Break at 143rd and Marshfield
Village President Fitzgerald Roberts told ABC7 Chicago that the newest rupture hit near 143rd Street and Marshfield Avenue and that "approximately 50 homes are affected." Repair crews moved in to dig out and fix the damaged pipe, but officials declined to offer even a rough estimate for when water service might be fully restored. The village noted that residents have already endured multiple main breaks over the past month, turning access to running water into a recurring question mark.
Part of a recent run of failures
NBC Chicago reported last week that a separate break along 139th Street, between Dixie Highway and Thornton Road, knocked out service for more than half of Dixmoor. A mid-January rupture also forced Rosa L. Parks Middle School and Martin Luther King Elementary to close for a day, a disruption that shut schools and taps and left families scrambling for child care and basic water access. Reporters and residents say this string of failures has laid bare a system that leans heavily on quick patches and emergency workarounds instead of long-term fixes.

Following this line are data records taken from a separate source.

(** Thread [i] has a guard on the slot [tid] that was taken in the phase [ph] at the version [v]. *)
Definition has_guard (st : snap_system) (i tid : nat) (ph : PhaseId) (v : Z) : Prop :=
  ∃ g, places st !! i = Some (Guarded tid g) ∧ guard_phase g = Ret ph ∧ guard_version g = v.

Definition in_global_state (st : snap_system) (ph : PhaseId) (v : Z) : Prop :=
  get_global_phase_id (mgr st) = Ret ph ∧ get_global_version (mgr st) = v.

Lemma guard_state v0 k st i tid ph v : SnapInv v0 k st → v0 + k < 2 ^ 61 → has_guard st i tid ph v →
  ∃ g, places st !! i = Some (Guarded tid g) ∧ g = state_of ph v ∧ version_ok v.
Proof.
  intros Hinv Hb (g & Hg & Hph & Hv). exists g. split; [done|]. destruct (sn_global _ _ _ Hinv) as (ph0 & w0 & Hgl & Hw0).
  assert (∃ ph' v', version_ok v' ∧ g = state_of ph' v') as (ph' & v' & Hv' & ->).
  { destruct (sn_commit _ _ _ Hinv i _ tid g Hg eq_refl) as [->|[(ph' & v' & Hv' & _ & -> & _) _]]; [exists ph0, w0|by exists ph', v'].
    split; [unfold version_ok; lia|done]. }
  unfold guard_phase, guard_version in *. rewrite phase_of_state in Hph by done. rewrite version_of_state in Hv by done. injection Hph as ->. by subst v'.
Qed.

(** C6: for any number of threads and any interleaving of reservations, releases and snapshots, no assertion of the
    snapshot manager fails; every guard is of the current phase and version or of the one before, and no two
    guards are on the same slot.  The interleaving has fewer than 2{^32} steps, so that the 32-bit counter that the
    snapshot thread waits on does not wrap around, and the versions stay within their 61 bits. *)
Theorem snapshot_guards_in_step n v0 sched :
  0 <= v0 → v0 + 2 ^ 32 <= 2 ^ 61 → Z.of_nat (length sched) < 2 ^ 32 →
  ∃ st0 st ph v, snap_initial n v0 = Ret st0 ∧ snap_run st0 sched = Ret st ∧ in_global_state st ph v ∧
    (∀ i tid ph' v', has_guard st i tid ph' v' → ph' = ph ∧ v' = v ∨ ph = next_phase ph' ∧ v = next_version ph' v') ∧
    (∀ i j tid ph1 v1 ph2 v2, has_guard st i tid ph1 v1 → has_guard st j tid ph2 v2 → i = j).
Proof.
  intros H0 Hv Hs. destruct (snap_reachable_inv n v0 sched H0 Hv Hs) as (st0 & st & Hi & Hr & Hinv).
  destruct (sn_global _ _ _ Hinv) as (ph & v & Hg & Hvb). assert (version_ok v) as Hvo by (unfold version_ok; lia).
  exists st0, st, ph, v. split; [done|]. split; [done|]. split; [|split].
  - unfold in_global_state, get_global_phase_id, get_global_version. by rewrite Hg, phase_of_state, version_of_state.
  - intros i tid ph' v' Hgu. destruct (guard_state _ _ _ _ _ _ _ Hinv ltac:(lia) Hgu) as (g & Hp & -> & Hv').
    destruct (sn_commit _ _ _ Hinv i _ tid _ Hp eq_refl) as [He|[(ph1 & v1 & Hv1 & Hn1 & He & He') _]].
    + left. rewrite Hg in He. by apply state_inj.
    + right. apply state_inj in He as [<- <-]; [|done..]. rewrite Hg in He'. by apply state_inj.
  - intros i j tid ph1 v1 ph2 v2 (g1 & H1 & _) (g2 & H2 & _). by eapply (sl_one _ _ (sn_slots _ _ _ Hinv) i j).
Qed.

(** A place between the end of the wait for a phase and the next phase. *)
Definition settled_in (st : snap_system) (r : run) (ph : PhaseId) : Prop :=
  ∃ j p, places st !! j = Some p ∧
    match p with SetPause r' | Frozen r' | ClearPause r' | SweepPages r' => r' = r ∧ ph = Sweep | Finalize r' => r' = r ∧ ph = Rest | _ => False end.

(** C7: when the snapshot thread sweeps, every guard is of the sweep phase and of the version after the snapshot's, and
    when it finalizes, of the rest phase of that version: no transaction of the old version is left.  While it
    traverses the inner nodes, no thread has a guard.  The interleaving has fewer than 2{^32} steps. *)
Theorem sweep_sees_no_old_guard n v0 sched :
  0 <= v0 → v0 + 2 ^ 32 <= 2 ^ 61 → Z.of_nat (length sched) < 2 ^ 32 →
  ∃ st0 st, snap_initial n v0 = Ret st0 ∧ snap_run st0 sched = Ret st ∧
    (∀ r ph i tid ph' v', settled_in st r ph → has_guard st i tid ph' v' → ph' = ph ∧ v' = snapshot_version r + 1) ∧
    (∀ j r i tid ph' v', places st !! j = Some (Frozen r) → ¬ has_guard st i tid ph' v').
Proof.
  intros H0 Hv Hs. destruct (snap_reachable_inv n v0 sched H0 Hv Hs) as (st0 & st & Hi & Hr & Hinv). exists st0, st. split; [done|]. split; [done|]. split.
  - intros r ph i tid ph' v' (j & p & Hj & Hp) Hgu. destruct (guard_state _ _ _ _ _ _ _ Hinv ltac:(lia) Hgu) as (g & Hgp & -> & Hv').
    assert (snapshotting p = true ∧ (∀ t, ¬ unsettled p t) ∧ run_ok (mgr st) r ∧ current_global_phase_id r = ph ∧ ph ≠ Prepare) as (Hsn & Hun & (_ & Hrv & Hg) & Hph & Hne).
    { pose proof (sn_thread _ _ _ Hinv j p Hj) as Hok. destruct p; try done; destruct Hp as [-> ->]; destruct Hok; split_and!; try done; by intros t []. }
    destruct st as [m ths]. cbn [mgr places] in *. destruct (commit_here _ _ _ _ _ Hinv p Hj Hsn i _ tid _ Hgp eq_refl) as [He|[_ Hu]]; [|by apply Hun in Hu].
    rewrite Hg in He. apply state_inj in He as [He1 He2]; [|done..]. unfold run_version in He2. rewrite He1, He2, Hph. split; [done|]. by destruct ph.
  - intros j r i tid ph' v' Hj (g & Hg & _). exact (sn_frozen _ _ _ Hinv i _ j _ tid g Hg Hj eq_refl I).
Qed.

(** C8: the snapshot thread is not left asleep: whenever it sleeps, another thread is between a reservation and the wake
    of its release.  This holds for interleavings of fewer than 2{^32} steps: the thread sleeps while a 32-bit counter has
    the value it last saw, and a counter that wraps around could have that value again after the wake it waits for. *)
Theorem snapshot_thread_woken n v0 sched :
  0 <= v0 → v0 + 2 ^ 32 <= 2 ^ 61 → Z.of_nat (length sched) < 2 ^ 32 →
  ∃ st0 st, snap_initial n v0 = Ret st0 ∧ snap_run st0 sched = Ret st ∧
    ∀ i r freeze, places st !! i = Some (Asleep r freeze) → ∃ j p, places st !! j = Some p ∧ will_wake p = true.
Proof.
  intros H0 Hv Hs. destruct (snap_reachable_inv n v0 sched H0 Hv Hs) as (st0 & st & Hi & Hr & Hinv). exists st0, st. split; [done|]. split; [done|].
  intros i r f Hp. by destruct (sn_thread _ _ _ Hinv i _ Hp) as (_ & _ & H).
Qed.

(** C12: there is a schedule of two threads after which, between the entry of a snapshot and its first phase, the manager
    reports that all threads are in the next version, while a thread still has a guard of the current one and no version
    has ended. *)
Theorem next_version_reported_early :
  ∃ sched st0 st g, snap_initial 2 0 = Ret st0 ∧ snap_run st0 sched = Ret st ∧ are_all_threads_in_next_version (mgr st) = Ret true ∧
    places st = [Guarded 0 g; Opened] ∧ guard_version g = 0 ∧ get_global_version (mgr st) = 0.
Proof.
  exists ((0%nat, CallReserve) :: (0%nat, StartAt 0) :: replicate 5 (0%nat, StartAt 0) ++ [(1%nat, CallSnapshot); (1%nat, Proceed)]).
  eexists _, _, 0. split; [vm_compute; reflexivity|]. split; [vm_compute; reflexivity|]. split; [vm_compute; reflexivity|]. split_and!; vm_compute; reflexivity.
Qed.

(** *** Sample schedules *)
Definition reserve_at (i s : nat) : list (nat * snap_choice) := (i, CallReserve) :: replicate 6 (i, StartAt s).

Definition snapshot_for (i k : nat) : list (nat * snap_choice) := (i, CallSnapshot) :: replicate k (i, Proceed).

Definition places_after (n : nat) (v0 : Z) (sched : list (nat * snap_choice)) : outcome (list place) :=
  st0 ← snap_initial n v0; st ← snap_run st0 sched; Ret (places st).

(** A reservation before the snapshot enters its first phase and one after. *)
Definition two_guards : list (nat * snap_choice) := reserve_at 0 7 ++ snapshot_for 1 2 ++ reserve_at 2 9.

Lemma snapshot_guards_in_step_witness :
  (∃ p, places_after 3 3 two_guards = Ret [Guarded 7 (state_of Rest 3); p; Guarded 9 (state_of Prepare 3)]) ∧
  ∃ st0 st ph v, snap_initial 3 3 = Ret st0 ∧ snap_run st0 two_guards = Ret st ∧ in_global_state st ph v ∧
    (∀ i tid ph' v', has_guard st i tid ph' v' → ph' = ph ∧ v' = v ∨ ph = next_phase ph' ∧ v = next_version ph' v') ∧
    (∀ i j tid ph1 v1 ph2 v2, has_guard st i tid ph1 v1 → has_guard st j tid ph2 v2 → i = j).
Proof.
  split; [eexists; vm_compute; reflexivity|].
  apply (snapshot_guards_in_step 3 3 two_guards); [lia|lia|vm_compute; reflexivity].
Defined.

(** A snapshot up to its sweep, and a reservation during it. *)
Definition guard_in_sweep : list (nat * snap_choice) := snapshot_for 1 389 ++ reserve_at 0 7.

Lemma sweep_sees_no_old_guard_witness :
  (∃ r, places_after 2 3 guard_in_sweep = Ret [Guarded 7 (state_of Sweep 4); SweepPages r] ∧ snapshot_version r = 3) ∧
  ∃ st0 st, snap_initial 2 3 = Ret st0 ∧ snap_run st0 guard_in_sweep = Ret st ∧
    (∀ r ph i tid ph' v', settled_in st r ph → has_guard st i tid ph' v' → ph' = ph ∧ v' = snapshot_version r + 1) ∧
    (∀ j r i tid ph' v', places st !! j = Some (Frozen r) → ¬ has_guard st i tid ph' v').
Proof.
  split; [eexists; split; vm_compute; reflexivity|].
  apply (sweep_sees_no_old_guard 2 3 guard_in_sweep); [lia|lia|vm_compute; reflexivity].
Defined.

(** A snapshot that waits for a guard. *)
Definition waiting_snapshot : list (nat * snap_choice) := reserve_at 0 7 ++ snapshot_for 1 30.

Lemma snapshot_thread_woken_witness :
  (∃ r freeze, places_after 2 3 waiting_snapshot = Ret [Guarded 7 (state_of Rest 3); Asleep r freeze]) ∧
  ∃ st0 st, snap_initial 2 3 = Ret st0 ∧ snap_run st0 waiting_snapshot = Ret st ∧
    ∀ i r freeze, places st !! i = Some (Asleep r freeze) → ∃ j p, places st !! j = Some p ∧ will_wake p = true.
Proof.
  split; [eexists _, _; vm_compute; reflexivity|].
  apply (snapshot_thread_woken 2 3 waiting_snapshot); [lia|lia|vm_compute; reflexivity].
Defined.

Officials point to century-old pipes, press for funding
Roberts has repeatedly pinned the blame on aging cast-iron mains. He told ABC7 Chicago the water system is "over 100 years old" and said the village "still need[s] more funding to take care of this infrastructure out here." Dixmoor did complete a roughly $2 million Army Corps of Engineers-backed main replacement project last year, but county officials have noted that work covered only a slice of the overall system. A Cook County announcement on that project underscored the limited scope of the upgrade and the reality that broad replacement of the rest of the network will require significantly more state and federal support.
What comes next
Crews remained in the area of 143rd and Marshfield as repairs continued, and village officials said follow-up testing will determine whether any boil advisories are needed once water starts flowing again. Local outlets have described similar testing protocols after recent breaks. CBS Chicago previously reported that boil notices and bottled-water distribution have accompanied past outages while lab results are pending. For the households hit by the latest shutdown, the near-term forecast looked like more intermittent service and more uncertainty, while village leaders keep pushing for the long-term funding they say is the only way out of Dixmoor’s water spiral.